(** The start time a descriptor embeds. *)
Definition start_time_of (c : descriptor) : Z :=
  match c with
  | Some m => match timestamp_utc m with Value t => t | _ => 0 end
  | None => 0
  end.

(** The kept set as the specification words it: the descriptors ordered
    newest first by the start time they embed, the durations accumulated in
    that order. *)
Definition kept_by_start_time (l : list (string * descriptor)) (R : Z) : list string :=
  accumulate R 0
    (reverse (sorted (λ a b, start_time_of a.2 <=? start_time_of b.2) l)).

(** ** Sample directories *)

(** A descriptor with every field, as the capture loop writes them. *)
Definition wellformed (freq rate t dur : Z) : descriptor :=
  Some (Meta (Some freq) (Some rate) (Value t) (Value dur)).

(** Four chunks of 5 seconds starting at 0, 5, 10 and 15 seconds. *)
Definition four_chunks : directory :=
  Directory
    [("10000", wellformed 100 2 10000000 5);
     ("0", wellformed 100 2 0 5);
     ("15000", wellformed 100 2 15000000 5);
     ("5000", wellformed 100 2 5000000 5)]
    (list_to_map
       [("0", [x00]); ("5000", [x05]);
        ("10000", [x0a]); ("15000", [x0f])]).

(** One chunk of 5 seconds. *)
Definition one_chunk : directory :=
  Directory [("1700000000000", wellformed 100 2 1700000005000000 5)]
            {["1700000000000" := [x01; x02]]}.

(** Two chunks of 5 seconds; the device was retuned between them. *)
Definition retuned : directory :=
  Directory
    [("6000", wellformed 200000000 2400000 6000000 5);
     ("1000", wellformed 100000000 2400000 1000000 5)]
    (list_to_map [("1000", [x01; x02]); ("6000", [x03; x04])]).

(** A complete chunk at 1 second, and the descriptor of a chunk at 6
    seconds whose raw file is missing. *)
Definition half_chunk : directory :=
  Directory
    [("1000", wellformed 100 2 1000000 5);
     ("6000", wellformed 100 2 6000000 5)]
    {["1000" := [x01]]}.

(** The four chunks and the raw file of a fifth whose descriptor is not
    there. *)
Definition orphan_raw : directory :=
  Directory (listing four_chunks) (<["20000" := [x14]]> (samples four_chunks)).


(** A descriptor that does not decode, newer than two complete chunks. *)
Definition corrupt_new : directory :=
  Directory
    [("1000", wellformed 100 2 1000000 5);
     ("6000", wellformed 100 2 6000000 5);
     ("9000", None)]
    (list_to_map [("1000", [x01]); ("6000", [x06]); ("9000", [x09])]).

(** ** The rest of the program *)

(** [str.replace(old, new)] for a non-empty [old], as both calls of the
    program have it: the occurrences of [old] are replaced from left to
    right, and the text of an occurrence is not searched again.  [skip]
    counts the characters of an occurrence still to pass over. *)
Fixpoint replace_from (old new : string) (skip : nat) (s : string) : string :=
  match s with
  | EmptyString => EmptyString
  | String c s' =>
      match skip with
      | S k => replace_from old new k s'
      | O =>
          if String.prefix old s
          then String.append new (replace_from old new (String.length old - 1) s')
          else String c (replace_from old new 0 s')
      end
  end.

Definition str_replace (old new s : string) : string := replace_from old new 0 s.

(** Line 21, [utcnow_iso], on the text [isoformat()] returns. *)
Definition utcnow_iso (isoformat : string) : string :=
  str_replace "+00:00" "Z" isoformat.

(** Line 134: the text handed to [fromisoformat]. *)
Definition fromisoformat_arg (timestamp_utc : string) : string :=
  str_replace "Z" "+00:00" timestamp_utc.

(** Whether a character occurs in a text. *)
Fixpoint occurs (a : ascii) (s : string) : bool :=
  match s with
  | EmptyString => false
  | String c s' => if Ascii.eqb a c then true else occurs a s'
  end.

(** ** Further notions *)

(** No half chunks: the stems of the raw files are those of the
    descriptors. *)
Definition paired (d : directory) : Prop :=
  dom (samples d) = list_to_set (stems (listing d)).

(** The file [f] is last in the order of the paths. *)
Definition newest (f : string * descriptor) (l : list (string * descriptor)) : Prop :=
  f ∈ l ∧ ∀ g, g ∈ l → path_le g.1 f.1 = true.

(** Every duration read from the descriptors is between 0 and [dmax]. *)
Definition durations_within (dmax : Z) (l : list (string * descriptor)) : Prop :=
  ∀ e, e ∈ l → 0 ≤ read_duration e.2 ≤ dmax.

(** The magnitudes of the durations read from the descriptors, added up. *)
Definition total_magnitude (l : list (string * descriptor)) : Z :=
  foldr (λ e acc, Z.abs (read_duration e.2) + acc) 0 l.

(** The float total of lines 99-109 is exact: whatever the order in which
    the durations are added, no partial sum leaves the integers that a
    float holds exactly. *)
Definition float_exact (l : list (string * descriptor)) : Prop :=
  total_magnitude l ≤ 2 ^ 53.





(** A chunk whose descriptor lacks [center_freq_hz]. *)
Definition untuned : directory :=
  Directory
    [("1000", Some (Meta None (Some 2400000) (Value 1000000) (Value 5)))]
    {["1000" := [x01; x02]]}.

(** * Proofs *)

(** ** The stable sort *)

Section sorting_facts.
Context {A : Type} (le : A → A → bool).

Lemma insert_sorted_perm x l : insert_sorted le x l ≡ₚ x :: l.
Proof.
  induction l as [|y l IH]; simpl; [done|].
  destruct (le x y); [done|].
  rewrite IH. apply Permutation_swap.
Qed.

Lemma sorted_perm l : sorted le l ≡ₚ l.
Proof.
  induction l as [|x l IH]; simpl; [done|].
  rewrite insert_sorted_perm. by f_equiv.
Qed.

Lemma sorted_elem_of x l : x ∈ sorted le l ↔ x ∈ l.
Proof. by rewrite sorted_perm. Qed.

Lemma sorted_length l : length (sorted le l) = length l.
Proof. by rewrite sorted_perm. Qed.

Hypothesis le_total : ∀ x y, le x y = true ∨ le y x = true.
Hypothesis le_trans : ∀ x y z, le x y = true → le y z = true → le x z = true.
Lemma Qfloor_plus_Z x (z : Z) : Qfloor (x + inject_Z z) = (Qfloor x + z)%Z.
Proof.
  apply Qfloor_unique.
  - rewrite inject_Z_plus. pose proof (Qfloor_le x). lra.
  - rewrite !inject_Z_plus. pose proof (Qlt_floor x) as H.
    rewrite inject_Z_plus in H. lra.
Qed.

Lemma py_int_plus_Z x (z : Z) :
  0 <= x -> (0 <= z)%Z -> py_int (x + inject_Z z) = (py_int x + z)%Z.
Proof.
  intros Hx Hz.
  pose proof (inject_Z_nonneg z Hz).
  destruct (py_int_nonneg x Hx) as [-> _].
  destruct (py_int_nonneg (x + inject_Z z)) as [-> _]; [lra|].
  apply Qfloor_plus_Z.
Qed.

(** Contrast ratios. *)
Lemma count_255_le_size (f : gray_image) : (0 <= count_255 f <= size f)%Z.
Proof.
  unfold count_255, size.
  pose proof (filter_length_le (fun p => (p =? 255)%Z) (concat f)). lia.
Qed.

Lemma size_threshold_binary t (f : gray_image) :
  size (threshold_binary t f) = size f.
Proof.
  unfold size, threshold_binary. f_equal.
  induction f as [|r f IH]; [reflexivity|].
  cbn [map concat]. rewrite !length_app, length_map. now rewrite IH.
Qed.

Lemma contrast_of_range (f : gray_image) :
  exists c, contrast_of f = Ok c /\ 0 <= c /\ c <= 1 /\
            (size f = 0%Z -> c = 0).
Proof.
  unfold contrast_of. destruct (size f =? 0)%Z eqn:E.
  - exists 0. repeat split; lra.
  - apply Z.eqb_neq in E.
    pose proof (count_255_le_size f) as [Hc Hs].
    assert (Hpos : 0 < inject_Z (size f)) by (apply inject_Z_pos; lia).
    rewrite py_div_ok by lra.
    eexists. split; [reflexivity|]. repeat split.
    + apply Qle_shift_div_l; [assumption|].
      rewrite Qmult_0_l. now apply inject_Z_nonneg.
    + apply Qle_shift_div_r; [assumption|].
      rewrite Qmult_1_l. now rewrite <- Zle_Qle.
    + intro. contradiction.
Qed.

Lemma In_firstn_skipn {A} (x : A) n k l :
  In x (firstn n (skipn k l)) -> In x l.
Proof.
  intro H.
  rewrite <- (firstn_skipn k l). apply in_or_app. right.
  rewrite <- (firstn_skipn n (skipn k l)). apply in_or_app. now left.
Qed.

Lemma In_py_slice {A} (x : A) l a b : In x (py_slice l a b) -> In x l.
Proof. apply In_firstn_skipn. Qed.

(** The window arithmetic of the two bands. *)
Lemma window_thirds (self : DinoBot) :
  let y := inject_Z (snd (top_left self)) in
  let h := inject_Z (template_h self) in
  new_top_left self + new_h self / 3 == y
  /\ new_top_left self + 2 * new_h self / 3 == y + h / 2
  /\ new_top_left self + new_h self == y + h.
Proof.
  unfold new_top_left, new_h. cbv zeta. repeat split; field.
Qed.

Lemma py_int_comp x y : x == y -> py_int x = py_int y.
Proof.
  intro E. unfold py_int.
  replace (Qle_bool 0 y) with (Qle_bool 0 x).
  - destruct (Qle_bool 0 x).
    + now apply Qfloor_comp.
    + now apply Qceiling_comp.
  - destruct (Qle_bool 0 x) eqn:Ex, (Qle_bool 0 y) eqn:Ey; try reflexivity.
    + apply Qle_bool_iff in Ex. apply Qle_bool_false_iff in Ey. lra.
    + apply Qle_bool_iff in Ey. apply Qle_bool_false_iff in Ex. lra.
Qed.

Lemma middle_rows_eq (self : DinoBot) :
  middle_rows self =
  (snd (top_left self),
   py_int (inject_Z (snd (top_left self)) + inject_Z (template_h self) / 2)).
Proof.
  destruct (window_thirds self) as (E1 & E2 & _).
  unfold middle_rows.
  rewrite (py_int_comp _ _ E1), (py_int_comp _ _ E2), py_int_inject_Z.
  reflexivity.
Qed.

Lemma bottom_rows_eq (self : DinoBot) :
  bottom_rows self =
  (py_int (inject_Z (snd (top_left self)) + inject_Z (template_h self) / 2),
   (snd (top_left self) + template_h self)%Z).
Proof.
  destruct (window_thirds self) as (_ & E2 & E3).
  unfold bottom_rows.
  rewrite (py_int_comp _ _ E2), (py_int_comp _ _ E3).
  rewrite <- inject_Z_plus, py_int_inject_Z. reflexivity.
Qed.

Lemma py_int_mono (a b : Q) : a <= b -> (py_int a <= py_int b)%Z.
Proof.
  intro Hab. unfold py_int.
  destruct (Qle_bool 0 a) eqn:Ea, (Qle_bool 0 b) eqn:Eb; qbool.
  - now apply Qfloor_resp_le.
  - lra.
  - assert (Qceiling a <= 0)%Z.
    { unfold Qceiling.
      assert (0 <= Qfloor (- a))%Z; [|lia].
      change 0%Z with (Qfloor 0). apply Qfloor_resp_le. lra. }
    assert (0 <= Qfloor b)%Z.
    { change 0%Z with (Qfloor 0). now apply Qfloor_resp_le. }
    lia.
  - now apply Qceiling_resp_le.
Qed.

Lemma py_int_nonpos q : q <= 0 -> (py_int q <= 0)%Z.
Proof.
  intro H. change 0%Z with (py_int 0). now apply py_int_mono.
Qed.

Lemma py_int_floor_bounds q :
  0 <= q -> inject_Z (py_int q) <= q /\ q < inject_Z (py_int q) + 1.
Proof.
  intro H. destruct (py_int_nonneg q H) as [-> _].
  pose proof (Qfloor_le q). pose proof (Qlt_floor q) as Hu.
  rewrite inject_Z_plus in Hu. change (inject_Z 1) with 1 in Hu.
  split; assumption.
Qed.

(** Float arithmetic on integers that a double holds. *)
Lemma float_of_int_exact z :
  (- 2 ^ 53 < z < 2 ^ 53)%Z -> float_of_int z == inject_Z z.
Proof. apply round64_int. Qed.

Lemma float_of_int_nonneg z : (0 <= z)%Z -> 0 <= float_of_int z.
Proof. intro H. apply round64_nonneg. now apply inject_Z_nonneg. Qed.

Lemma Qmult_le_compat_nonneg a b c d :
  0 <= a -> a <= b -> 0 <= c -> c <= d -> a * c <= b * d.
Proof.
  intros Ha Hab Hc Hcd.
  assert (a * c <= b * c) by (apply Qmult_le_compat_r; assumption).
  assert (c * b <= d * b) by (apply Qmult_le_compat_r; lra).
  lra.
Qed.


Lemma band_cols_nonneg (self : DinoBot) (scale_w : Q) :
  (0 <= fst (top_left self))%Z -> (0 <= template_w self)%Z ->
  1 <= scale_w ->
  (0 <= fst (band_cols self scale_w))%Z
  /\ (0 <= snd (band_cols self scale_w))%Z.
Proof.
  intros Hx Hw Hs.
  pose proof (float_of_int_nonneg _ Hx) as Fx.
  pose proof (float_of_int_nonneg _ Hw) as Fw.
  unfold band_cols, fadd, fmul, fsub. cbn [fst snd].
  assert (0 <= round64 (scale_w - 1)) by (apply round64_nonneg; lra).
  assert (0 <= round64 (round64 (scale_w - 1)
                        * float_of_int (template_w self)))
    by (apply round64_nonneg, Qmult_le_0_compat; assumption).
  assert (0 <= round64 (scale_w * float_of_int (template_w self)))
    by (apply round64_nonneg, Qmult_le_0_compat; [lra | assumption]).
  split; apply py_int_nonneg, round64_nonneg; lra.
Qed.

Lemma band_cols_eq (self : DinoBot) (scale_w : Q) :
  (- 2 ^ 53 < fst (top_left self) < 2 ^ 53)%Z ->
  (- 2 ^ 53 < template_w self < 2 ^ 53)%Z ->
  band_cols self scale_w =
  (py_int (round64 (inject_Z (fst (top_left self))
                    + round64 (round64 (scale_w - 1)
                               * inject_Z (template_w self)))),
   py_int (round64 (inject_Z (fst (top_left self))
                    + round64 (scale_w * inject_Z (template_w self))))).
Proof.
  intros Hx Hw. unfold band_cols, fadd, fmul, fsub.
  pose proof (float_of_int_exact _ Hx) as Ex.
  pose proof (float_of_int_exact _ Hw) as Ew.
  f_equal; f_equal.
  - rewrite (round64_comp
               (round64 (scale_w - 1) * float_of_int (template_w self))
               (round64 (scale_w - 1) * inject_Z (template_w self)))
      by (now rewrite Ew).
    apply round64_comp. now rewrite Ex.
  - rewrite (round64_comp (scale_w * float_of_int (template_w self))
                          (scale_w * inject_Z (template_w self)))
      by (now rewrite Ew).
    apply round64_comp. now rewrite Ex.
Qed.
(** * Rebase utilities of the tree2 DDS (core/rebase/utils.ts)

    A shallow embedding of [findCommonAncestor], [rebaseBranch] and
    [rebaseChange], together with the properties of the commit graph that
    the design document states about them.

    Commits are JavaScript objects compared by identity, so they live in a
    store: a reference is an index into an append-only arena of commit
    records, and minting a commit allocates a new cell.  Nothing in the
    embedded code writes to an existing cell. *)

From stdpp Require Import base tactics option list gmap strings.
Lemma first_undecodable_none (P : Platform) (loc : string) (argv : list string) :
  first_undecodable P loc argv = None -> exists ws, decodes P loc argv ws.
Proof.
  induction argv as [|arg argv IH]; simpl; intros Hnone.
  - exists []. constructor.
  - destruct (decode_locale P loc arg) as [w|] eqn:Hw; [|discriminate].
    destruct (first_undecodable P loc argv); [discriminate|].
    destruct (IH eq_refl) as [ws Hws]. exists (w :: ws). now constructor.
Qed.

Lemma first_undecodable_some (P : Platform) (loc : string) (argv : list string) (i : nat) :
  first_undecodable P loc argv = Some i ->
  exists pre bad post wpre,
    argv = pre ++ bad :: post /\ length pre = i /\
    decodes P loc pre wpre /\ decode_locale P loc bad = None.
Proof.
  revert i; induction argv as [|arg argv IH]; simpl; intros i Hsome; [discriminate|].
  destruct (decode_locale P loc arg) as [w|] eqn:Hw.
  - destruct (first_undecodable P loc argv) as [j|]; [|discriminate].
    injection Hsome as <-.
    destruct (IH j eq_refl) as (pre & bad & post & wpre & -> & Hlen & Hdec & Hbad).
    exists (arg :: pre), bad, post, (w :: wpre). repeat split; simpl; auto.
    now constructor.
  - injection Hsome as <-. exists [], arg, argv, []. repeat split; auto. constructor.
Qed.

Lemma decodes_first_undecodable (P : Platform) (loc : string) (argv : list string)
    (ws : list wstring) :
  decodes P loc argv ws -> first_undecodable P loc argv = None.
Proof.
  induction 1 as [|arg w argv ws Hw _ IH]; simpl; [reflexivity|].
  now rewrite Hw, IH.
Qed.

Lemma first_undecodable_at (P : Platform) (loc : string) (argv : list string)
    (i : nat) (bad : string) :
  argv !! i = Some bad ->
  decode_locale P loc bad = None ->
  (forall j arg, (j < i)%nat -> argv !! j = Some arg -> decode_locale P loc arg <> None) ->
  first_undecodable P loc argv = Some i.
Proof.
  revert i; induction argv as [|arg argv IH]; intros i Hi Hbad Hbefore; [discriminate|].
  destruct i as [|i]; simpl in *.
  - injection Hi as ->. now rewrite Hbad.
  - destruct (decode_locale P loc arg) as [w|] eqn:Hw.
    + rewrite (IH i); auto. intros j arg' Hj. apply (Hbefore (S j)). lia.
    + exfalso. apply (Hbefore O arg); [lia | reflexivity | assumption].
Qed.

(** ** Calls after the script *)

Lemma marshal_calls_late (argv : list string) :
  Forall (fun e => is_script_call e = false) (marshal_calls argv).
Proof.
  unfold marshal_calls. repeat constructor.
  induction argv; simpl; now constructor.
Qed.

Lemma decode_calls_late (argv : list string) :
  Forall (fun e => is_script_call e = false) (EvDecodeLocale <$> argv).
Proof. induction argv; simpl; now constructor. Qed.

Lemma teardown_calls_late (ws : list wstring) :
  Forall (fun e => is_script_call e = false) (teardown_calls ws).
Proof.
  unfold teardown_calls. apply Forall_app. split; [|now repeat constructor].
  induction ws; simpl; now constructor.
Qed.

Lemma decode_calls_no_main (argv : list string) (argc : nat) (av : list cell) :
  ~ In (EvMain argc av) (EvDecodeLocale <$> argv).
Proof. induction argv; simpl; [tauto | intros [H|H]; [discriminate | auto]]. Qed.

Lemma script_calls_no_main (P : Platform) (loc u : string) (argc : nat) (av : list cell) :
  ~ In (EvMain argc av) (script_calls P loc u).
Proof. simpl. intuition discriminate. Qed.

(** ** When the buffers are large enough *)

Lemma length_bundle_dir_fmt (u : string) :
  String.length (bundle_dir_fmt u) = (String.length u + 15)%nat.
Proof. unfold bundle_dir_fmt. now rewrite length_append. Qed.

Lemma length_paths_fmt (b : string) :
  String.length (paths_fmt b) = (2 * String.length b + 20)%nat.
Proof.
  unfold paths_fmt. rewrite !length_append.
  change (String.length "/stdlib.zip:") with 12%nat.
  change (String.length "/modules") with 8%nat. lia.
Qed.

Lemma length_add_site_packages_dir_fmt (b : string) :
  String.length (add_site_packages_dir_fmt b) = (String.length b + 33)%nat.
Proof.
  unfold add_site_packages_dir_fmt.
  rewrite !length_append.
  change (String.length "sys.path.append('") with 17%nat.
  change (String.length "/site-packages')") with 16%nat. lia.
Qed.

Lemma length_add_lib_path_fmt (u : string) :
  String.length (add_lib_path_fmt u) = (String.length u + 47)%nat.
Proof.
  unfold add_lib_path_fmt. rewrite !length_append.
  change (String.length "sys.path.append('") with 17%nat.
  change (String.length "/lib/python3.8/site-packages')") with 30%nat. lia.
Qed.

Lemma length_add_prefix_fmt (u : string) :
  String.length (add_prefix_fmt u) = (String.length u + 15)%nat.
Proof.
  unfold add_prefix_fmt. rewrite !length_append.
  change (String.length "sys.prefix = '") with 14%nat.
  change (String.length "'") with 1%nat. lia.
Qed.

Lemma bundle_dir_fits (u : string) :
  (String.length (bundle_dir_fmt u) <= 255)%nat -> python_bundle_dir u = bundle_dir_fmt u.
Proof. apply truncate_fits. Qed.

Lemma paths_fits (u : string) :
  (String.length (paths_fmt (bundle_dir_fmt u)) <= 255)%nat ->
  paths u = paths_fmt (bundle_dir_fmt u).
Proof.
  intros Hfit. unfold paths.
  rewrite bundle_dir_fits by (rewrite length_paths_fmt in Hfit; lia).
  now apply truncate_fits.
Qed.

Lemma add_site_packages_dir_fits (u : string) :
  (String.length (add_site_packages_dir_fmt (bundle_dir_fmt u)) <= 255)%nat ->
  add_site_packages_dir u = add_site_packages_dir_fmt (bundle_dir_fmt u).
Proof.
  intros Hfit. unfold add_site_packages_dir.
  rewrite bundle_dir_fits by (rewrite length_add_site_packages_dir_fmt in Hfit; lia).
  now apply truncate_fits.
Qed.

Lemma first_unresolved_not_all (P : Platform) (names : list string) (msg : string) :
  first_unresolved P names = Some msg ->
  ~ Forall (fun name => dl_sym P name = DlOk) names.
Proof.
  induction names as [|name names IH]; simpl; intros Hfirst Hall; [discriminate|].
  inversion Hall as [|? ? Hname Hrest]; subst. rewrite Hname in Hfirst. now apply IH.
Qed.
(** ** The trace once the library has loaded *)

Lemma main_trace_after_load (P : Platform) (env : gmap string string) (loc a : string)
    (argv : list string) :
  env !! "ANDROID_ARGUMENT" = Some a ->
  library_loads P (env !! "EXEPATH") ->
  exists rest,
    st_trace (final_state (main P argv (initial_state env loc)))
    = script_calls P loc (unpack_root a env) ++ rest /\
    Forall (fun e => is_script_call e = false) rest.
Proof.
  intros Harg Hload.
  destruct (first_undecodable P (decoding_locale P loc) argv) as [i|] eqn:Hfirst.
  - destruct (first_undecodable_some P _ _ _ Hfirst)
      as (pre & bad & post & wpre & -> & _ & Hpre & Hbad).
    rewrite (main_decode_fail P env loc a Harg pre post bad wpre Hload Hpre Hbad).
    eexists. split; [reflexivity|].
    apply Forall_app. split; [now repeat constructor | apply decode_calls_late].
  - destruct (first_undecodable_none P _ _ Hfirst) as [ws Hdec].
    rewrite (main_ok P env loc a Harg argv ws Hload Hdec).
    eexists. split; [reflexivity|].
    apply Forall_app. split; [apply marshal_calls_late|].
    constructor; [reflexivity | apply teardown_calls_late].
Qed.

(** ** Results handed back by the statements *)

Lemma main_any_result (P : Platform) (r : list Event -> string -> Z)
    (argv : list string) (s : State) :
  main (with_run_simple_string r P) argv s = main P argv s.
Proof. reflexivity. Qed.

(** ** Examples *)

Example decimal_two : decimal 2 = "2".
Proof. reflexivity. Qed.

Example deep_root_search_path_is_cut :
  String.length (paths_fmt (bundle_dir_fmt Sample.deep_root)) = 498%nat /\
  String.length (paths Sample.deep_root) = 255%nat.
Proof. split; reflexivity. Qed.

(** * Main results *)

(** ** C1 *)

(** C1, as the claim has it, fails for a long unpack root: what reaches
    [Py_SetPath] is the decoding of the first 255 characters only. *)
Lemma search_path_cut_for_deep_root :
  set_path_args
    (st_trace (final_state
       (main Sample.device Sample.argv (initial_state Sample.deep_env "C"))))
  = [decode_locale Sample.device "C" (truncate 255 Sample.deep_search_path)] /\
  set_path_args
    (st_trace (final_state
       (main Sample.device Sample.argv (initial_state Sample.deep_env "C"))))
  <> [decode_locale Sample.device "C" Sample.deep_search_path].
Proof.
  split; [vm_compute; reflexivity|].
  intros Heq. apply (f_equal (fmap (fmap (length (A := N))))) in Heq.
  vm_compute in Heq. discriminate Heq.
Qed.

----------------

▶ [EXERCISE BRIEF] Copy out, from the data above, every line holding the word "Meta".

▶ [ANSWER TO THIS TASK]
  Some (Meta (Some freq) (Some rate) (Value t) (Value dur)).
    [("1000", Some (Meta None (Some 2400000) (Value 1000000) (Value 5)))]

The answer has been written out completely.